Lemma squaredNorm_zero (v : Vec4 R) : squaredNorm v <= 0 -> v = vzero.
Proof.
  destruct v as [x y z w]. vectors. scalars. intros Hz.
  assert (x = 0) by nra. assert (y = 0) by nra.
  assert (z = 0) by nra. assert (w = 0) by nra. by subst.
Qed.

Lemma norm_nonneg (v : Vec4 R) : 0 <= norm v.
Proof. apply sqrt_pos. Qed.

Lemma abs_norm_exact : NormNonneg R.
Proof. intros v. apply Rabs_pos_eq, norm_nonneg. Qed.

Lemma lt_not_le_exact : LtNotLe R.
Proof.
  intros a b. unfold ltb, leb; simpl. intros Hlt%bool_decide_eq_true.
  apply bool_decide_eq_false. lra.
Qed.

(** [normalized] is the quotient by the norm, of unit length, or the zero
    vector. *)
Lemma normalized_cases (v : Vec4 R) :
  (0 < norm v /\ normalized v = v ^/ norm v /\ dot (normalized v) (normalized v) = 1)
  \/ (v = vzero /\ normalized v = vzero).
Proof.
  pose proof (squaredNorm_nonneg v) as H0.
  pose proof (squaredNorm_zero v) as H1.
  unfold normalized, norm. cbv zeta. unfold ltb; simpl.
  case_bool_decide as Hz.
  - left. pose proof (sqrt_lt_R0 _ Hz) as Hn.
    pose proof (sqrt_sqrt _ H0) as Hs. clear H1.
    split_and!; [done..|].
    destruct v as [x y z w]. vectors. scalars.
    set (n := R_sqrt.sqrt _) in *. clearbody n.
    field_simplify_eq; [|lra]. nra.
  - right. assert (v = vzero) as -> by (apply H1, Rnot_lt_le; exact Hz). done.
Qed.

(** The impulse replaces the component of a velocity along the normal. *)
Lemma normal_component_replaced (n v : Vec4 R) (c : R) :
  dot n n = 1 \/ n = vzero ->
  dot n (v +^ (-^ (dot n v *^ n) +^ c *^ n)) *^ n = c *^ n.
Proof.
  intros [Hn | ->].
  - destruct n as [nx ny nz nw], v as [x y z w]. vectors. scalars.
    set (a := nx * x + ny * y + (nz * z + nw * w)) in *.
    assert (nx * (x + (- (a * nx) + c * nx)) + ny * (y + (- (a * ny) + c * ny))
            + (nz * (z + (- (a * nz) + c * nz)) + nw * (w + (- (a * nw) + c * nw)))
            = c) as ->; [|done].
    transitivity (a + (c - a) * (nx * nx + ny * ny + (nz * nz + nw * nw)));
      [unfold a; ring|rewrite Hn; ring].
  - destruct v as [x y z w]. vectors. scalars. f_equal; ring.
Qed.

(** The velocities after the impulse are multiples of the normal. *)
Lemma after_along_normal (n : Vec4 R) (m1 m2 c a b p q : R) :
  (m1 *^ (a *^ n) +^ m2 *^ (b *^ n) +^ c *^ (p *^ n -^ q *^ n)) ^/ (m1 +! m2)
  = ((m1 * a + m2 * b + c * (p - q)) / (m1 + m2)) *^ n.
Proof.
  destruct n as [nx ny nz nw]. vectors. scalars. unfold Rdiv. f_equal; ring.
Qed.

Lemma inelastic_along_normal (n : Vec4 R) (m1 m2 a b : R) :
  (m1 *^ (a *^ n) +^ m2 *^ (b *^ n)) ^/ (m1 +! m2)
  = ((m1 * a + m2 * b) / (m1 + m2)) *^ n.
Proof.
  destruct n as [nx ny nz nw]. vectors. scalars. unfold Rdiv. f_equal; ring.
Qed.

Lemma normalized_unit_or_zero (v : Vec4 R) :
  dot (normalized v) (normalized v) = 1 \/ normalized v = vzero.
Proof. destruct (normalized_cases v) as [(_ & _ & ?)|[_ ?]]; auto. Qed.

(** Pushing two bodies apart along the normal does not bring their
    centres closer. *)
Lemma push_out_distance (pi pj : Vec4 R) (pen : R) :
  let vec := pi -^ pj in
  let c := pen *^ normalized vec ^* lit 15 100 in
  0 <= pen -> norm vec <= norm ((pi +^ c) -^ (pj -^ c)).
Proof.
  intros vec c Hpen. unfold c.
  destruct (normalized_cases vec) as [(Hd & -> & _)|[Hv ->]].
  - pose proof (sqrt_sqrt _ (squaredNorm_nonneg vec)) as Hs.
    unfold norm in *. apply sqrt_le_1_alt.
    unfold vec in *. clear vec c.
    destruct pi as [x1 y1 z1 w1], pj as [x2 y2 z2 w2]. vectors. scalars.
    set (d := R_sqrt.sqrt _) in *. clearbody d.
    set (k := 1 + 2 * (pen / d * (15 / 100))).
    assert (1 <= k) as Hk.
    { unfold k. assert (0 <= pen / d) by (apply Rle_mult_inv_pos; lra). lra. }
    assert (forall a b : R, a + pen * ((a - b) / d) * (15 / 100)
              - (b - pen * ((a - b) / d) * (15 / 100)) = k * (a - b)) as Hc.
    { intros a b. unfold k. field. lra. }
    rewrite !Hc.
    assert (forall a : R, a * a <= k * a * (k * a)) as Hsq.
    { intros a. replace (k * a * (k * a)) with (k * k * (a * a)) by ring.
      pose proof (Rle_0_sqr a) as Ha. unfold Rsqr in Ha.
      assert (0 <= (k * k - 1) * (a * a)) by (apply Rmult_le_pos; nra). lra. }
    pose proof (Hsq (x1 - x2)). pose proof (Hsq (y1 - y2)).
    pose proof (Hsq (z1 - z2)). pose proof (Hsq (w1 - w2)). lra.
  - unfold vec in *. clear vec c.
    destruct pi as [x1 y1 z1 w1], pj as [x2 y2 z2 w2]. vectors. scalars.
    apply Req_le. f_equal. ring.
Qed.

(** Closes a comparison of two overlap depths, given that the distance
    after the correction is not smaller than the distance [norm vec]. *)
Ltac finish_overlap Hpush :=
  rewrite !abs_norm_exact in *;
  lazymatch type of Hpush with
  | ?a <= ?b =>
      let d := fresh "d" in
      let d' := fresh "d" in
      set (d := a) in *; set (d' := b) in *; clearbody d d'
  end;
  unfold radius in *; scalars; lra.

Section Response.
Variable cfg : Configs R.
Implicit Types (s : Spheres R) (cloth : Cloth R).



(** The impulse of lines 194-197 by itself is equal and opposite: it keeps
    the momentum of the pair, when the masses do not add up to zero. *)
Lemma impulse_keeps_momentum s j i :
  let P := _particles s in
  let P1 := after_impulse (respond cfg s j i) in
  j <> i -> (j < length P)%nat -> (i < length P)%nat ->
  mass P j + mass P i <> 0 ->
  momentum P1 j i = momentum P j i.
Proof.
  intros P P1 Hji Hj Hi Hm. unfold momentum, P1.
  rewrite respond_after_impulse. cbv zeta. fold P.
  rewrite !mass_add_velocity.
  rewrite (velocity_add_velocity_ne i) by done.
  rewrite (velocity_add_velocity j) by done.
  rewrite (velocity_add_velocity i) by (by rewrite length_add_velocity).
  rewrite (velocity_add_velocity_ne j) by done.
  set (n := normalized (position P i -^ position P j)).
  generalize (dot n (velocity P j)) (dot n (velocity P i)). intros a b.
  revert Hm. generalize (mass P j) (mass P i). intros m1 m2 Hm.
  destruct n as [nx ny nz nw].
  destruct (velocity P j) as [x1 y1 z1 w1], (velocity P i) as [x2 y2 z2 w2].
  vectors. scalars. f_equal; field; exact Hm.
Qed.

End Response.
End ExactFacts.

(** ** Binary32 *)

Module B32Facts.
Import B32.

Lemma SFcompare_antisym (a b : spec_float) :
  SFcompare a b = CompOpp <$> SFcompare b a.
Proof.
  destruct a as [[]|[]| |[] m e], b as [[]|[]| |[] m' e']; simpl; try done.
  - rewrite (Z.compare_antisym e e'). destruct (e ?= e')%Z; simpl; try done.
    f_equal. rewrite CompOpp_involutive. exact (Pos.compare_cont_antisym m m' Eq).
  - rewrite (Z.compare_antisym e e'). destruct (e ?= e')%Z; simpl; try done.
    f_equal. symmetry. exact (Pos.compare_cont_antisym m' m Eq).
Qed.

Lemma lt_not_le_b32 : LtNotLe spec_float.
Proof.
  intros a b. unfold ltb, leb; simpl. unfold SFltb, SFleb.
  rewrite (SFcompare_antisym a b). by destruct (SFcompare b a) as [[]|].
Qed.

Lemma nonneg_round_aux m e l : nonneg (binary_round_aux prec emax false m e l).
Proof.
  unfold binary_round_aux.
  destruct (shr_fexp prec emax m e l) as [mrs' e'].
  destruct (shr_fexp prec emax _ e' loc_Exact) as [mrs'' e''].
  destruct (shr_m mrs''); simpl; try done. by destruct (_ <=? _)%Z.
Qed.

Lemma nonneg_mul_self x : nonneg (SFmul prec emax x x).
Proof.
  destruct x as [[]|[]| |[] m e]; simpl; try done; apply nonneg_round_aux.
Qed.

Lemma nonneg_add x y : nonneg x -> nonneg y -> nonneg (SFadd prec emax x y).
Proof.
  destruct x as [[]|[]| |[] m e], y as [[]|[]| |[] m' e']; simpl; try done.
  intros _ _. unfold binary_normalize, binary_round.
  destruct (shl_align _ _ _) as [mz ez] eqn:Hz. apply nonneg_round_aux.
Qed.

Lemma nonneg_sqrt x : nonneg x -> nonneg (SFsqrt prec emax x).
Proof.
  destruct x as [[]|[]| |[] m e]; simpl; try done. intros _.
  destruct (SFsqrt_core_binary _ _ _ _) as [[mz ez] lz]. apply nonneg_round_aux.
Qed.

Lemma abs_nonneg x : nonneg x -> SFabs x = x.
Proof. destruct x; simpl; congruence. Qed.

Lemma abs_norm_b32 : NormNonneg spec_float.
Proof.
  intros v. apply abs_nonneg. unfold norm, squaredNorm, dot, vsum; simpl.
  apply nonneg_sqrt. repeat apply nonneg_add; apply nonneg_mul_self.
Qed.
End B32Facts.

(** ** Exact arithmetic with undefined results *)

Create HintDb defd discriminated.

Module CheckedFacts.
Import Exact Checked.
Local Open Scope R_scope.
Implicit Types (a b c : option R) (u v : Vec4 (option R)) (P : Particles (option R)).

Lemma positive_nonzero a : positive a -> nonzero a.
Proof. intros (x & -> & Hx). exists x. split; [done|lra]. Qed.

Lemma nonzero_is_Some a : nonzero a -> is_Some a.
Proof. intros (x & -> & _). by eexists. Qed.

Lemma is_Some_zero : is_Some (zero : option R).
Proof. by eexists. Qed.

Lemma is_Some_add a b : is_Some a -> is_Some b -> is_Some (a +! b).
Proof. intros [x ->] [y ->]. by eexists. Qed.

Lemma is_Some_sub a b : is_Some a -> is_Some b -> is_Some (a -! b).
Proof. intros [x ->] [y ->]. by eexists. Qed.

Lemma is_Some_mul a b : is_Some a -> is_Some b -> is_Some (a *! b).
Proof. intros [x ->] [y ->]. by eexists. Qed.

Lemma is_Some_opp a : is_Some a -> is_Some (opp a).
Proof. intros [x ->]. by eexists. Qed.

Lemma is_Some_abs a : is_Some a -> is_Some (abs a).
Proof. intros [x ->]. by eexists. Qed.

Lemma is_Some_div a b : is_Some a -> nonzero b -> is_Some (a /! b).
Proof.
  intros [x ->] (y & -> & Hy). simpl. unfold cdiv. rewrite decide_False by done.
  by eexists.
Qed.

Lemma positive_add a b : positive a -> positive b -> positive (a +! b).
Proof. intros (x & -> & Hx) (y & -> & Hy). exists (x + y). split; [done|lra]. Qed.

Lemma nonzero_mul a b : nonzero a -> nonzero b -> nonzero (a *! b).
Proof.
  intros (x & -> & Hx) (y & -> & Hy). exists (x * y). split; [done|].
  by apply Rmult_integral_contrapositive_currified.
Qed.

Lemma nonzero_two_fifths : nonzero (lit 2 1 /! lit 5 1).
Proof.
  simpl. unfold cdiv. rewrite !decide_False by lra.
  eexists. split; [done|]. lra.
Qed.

---

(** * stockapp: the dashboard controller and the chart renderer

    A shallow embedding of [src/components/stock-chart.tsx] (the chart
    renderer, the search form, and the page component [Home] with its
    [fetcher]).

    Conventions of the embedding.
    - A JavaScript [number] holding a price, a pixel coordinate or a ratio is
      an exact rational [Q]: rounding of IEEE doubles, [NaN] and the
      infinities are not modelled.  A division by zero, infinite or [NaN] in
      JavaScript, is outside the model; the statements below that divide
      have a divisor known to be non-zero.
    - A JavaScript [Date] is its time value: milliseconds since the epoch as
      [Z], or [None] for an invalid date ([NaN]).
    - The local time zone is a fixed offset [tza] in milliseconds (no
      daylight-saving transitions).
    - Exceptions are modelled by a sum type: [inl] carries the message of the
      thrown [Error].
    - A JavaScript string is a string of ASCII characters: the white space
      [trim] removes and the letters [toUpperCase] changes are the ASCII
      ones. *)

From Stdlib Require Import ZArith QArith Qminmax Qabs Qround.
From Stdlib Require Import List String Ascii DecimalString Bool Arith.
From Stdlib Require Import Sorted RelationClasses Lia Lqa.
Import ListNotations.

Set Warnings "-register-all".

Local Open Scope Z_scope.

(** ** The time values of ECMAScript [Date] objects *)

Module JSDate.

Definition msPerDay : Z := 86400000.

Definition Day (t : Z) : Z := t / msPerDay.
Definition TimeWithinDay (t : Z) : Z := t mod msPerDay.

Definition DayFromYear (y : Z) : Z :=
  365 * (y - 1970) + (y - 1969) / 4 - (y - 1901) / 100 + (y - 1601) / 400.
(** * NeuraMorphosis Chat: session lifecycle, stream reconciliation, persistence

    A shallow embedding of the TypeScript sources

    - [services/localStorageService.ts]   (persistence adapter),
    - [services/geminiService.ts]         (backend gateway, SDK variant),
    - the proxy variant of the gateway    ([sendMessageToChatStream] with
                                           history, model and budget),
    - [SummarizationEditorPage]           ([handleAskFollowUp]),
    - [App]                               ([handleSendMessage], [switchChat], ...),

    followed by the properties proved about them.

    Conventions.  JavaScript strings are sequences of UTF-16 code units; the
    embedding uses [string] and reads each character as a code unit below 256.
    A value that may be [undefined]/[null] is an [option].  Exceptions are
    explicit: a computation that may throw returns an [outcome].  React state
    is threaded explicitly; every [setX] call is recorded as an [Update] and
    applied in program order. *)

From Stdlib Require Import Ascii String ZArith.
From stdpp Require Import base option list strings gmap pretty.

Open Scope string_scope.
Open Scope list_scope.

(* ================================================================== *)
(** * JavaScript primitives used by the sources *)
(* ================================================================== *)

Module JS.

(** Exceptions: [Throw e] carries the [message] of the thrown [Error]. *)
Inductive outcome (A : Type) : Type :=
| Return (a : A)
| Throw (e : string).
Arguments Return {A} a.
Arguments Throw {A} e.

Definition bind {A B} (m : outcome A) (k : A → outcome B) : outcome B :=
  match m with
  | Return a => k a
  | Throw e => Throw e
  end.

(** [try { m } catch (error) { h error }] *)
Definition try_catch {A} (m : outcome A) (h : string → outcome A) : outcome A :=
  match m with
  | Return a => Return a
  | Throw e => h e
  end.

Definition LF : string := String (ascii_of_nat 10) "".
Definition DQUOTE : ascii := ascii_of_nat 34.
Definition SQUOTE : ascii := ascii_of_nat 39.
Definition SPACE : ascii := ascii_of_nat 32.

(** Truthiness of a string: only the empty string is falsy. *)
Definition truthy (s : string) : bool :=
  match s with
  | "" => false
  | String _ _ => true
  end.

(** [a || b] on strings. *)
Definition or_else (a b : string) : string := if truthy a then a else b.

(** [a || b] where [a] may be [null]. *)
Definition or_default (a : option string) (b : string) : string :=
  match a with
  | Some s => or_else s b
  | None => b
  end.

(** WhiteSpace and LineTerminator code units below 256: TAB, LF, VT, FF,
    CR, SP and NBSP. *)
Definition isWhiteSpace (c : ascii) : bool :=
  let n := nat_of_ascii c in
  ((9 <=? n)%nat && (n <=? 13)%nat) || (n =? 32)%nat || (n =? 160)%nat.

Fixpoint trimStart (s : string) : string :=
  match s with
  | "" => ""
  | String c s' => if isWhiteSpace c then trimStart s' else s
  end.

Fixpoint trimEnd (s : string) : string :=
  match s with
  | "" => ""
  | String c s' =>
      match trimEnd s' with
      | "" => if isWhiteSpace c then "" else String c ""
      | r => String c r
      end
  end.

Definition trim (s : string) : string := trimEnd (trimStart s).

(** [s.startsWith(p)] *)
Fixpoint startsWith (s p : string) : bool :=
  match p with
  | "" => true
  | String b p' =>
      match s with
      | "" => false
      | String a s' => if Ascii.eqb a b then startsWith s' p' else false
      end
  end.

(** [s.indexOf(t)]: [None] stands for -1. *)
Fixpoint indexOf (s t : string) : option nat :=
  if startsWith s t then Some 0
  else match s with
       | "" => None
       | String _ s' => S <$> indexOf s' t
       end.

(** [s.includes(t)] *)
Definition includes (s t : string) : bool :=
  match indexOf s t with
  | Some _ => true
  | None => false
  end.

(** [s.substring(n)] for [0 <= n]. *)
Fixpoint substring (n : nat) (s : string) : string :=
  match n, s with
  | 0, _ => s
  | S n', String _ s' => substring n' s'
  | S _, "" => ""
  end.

---

Lines to set down from above: the line with "let d' := fresh", the line with "(** The impulse of", and every line between, each exactly as written.

**REPLY TO THE EXERCISE**
      let d' := fresh "d" in
      set (d := a) in *; set (d' := b) in *; clearbody d d'
  end;
  unfold radius in *; scalars; lra.

Section Response.
Variable cfg : Configs R.
Implicit Types (s : Spheres R) (cloth : Cloth R).



(** The impulse of lines 194-197 by itself is equal and opposite: it keeps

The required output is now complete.